Recent advances in airborne light detection and ranging (LiDAR) technology allow rapid and inexpensive generation of digital surface models (DSMs), 3-D point clouds of buildings, vegetations, cars, and natural terrain features over large regions. However, in many applications, such as flood modeling and landslide prediction, digital terrain models (DTMs), the topography of the bare-Earth surface, are needed. This paper introduces a novel machine learning approach to automatically extract DTMs from their corresponding DSMs. We first classify each point as being either ground or nonground, using supervised learning techniques applied to a variety of features. For the points which are classified as ground, we use the LiDAR measurements as an estimate of the surface height, but, for the nonground points, we have to interpolate between nearby values, which we do using a Gaussian random field.

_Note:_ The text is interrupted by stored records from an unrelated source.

(** The whole transfer. *)
Lemma transfer_loop segs seq ac fn objects :
  limits_ok l → 0 ≤ seq < 64 → segs ≠ [] → data (c_bytes c) = send control dst src seq true segs →
  Forall segment_fits segs → zlen segs ≤ max_protocol_messages l → zlen (concat segs) ≤ max_application_bytes l →
  single_fragment (concat segs) ac fn objects →
  ∃ fs w o, loop (S (length (data (c_bytes c)))) (chunk_step l c) (st [] [] 0) = Ok w ∧
    done_state w o (zlen (data (c_bytes c))) ∧ reported fs (seqZ 0 (zlen segs)) (concat segs) ac fn objects o.
Proof using All.
  intros Hl Hseq Hne Hdata Hfit Hms Hbody Hsing. destruct segs as [|v segs]; [done|].
  apply Forall_cons in Hfit as [[Hvb Hvl] Hfit]. cbn [send] in Hdata. rewrite zlen_cons in Hms. cbn [concat] in Hbody, Hsing |- *.
  rewrite zlen_app in Hbody. pose proof (zlen_nonneg segs). pose proof (zlen_nonneg (concat segs)). pose proof (zlen_nonneg v).
  pose proof Hc as [(_ & Hmax & _) _]. pose proof (zlen_nonneg (data (c_bytes c))) as Hd0.
  set (fin := match segs with [] => true | _ => false end) in Hdata. set (h := transport_octet seq true fin) in Hdata.
  destruct (transport_octet_ok seq true fin Hseq) as (O1 & O2 & O3 & O4). fold h in O1, O2, O3, O4.
  assert (bytes_ok (h :: v)) as Hhv by (by apply Forall_cons). pose proof (frame_len_pos h v Hhv) as Hn.
  assert (0 ≤ 0 ≤ zlen (data (c_bytes c))) as Hp by lia.
  destruct (chunk_step_good [] [] 0 h v _ Hp Hdata Hhv Hvl) as (f & Hf & Hstep).
  destruct (drop_length 0 _ _ Hp Hdata) as [Hz Hrest].
  pose proof (zlen_nonneg (send control dst src ((seq + 1) mod 64) false segs)).
  rewrite loop_S, Hstep. rewrite (on_frame_quiet [] [] 0 f h v) by (done || lia || (rewrite zlen_nil; lia)).
  destruct (on_transport_first ([] ++ [f]) (0 + frame_len h v) f h v 0) as (t & Ht & Hplace); [done|done|lia|].
  change (zlen []) with 0 at 1. rewrite Hplace, bind_Ok, O3.
  assert (∀ j, j ∈ [0] → ∃ g, get [f] j = Some g) as Hids by (intros j ->%list_elem_of_singleton; by exists f).
  destruct segs as [|v2 segs]; cbn [fin handed].
  - destruct Hf as (F1 & F2 & F3 & _). pose proof Ht as (_ & _ & T3 & T4 & T5). cbn [concat] in Hsing |- *. rewrite app_nil_r in Hsing |- *.
    destruct (on_application_single [f] (0 + frame_len h v) f t _ _ ac fn objects Hl F3 F2 T3 T4 T5 Hids Hsing)
      as (w & o & E & Hw & Ho). cbn [app]. rewrite E, !bind_Ok. cbn [send] in Hz. rewrite (zlen_nil (A:=Z)) in Hz.
    assert (∃ k, length (data (c_bytes c)) = S k) as [k ->].
    { destruct (length (data (c_bytes c))) eqn:E0; [|by eexists]. unfold zlen in *. lia. }
    rewrite loop_S, chunk_step_end by (rewrite Hw; cbn [pos]; unfold len; lia). rewrite bind_Ok.
    exists [f], w, o. split_and!; [done|unfold done_state in *; rewrite Hw; f_equal; lia|done].
  - rewrite !bind_Ok. rewrite <- O1 in Hrest. cbn [app].
    assert (length (v2 :: segs) < length (data (c_bytes c)))%nat as Hfuel.
    { assert (∀ ss s0, Forall segment_fits ss → 0 ≤ s0 < 64 → 10 * zlen ss ≤ zlen (send control dst src s0 false ss)) as Hlen.
      { clear -Hdst. induction ss as [|x ss IH]; intros s0 Hss Hs0; [cbn; unfold zlen; simpl; lia|].
        apply Forall_cons in Hss as [[Hx _] Hss]. cbn [send]. rewrite zlen_app, zlen_cons.
        destruct (transport_octet_ok s0 false (match ss with [] => true | _ => false end) Hs0) as (_ & _ & _ & Hb).
        pose proof (frame_len_pos _ x ltac:(apply Forall_cons; split; [exact Hb|exact Hx])).
        specialize (IH ((s0 + 1) mod 64) Hss ltac:(dlia)). lia. }
      specialize (Hlen (v2 :: segs) ((seq + 1) mod 64) Hfit ltac:(dlia)). clear -Hlen Hz Hn. unfold zlen in *. lia. }
    destruct (transfer_rest (v2 :: segs) (Z.land h 63) [f] t [0] v (0 + frame_len h v) (length (data (c_bytes c))) ac fn objects)
      as (fs' & w & o & Hloop & Hw & Ho); try done; try lia.
    exists fs', w, o. split_and!; try done. rewrite (zlen_cons v), (seqZ_cons 0) by (clear -segs; rewrite zlen_cons; pose proof (zlen_nonneg segs); lia).
      cbn [app] in Ho. change (zlen [f]) with 1 in Ho. change (Z.succ 0) with 1.
      replace (Z.pred (1 + zlen (v2 :: segs))) with (zlen (v2 :: segs)) by lia. done.
Qed.
End transfer.

(** C4: DNP3 reassembly recovers what was sent.  When a message in one application
    fragment is cut into transport segments of at most 249 octets, numbered from any
    start, and sent as link frames of a valid pair of addresses, [decode] of the stream
    returns exactly these frames, one fragment with the octets of the message, and one
    complete message with its function, class, sequence number and objects, and raises
    no issue, provided the budgets admit them. *)
Theorem dnp3_transfer_roundtrip (l : Limits) (control dst src seq : Z) (segs : list (list Z)) (ac fn : Z)
    (objects : list Z) (bytes : EvidenceBytes) (base : Z) (stream : StreamResult) :
  limits_ok l → max_application_bytes l ≤ i64_max → 0 ≤ dst < 65536 → 0 ≤ src < 65536 →
  link_issue control src dst 1 = None → 0 ≤ seq < 64 → segs ≠ [] → Forall segment_fits segs →
  zlen segs ≤ max_protocol_messages l → zlen (concat segs) ≤ max_application_bytes l →
  single_fragment (concat segs) ac fn objects →
  ev_ok bytes → data bytes = send control dst src seq true segs →
  i64_min ≤ base → base + zlen (data bytes) ≤ i64_max → chunks stream = [{| c_offset := base; c_bytes := bytes |}] →
  ∃ fs o, decode stream l = Ok o ∧ reported dst src fs (seqZ 0 (zlen segs)) (concat segs) ac fn objects o.
Proof.
  intros Hl Hmax Hdst Hsrc Hlink Hseq Hne Hfit Hms Hbody Hsing Hb Hdata Hbase Hoff Hstream.
  pose proof Hb as [(_ & Hlen & _) Hval]. pose proof (zlen_nonneg (data bytes)).
  destruct (transfer_loop l Hmax control dst src Hdst Hsrc Hlink {| c_offset := base; c_bytes := bytes |} Hb (conj Hbase Hoff)
    segs seq ac fn objects) as (fs & w & o & Hloop & Hw & Ho); try done. cbn [c_bytes] in Hloop.
  exists fs, o. split; [|done]. unfold decode. rewrite limits_ok_validate, bind_Ok, Hstream by done. cbn [foldM].
  unfold decode_chunk, check_chunk, len. cbn [c_bytes c_offset fst snd]. rewrite (proj2 (Z.leb_le (zlen (data bytes)) i64_max)) by done.
  cbn [ok_or]. rewrite bind_Ok. unfold checked_add_signed.
  rewrite (proj2 (Z.leb_le i64_min (base + zlen (data bytes)))), (proj2 (Z.leb_le (base + zlen (data bytes)) i64_max)) by lia.
  cbn [andb ok_or]. rewrite bind_Ok, Hval. cbn [negb]. rewrite bind_Ok. unfold st in Hloop. unfold result_default. rewrite Hloop, bind_Ok.
  rewrite Hw. unfold finish_chunk. cbn [skipped transport applications out rejected_bytes foldM]. done.
Qed.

Since our model contains both discrete and continuous latent variables, and is a discriminative (rather than generative) probabilistic model, we call it a hybrid conditional random field. We show that a Maximum a Posteriori estimate of the surface height can be efficiently estimated by using a variant of the Expectation Maximization algorithm. Experiments demonstrate that the accuracy of this learning-based approach outperforms the previous best systems, based on manually tuned heuristics.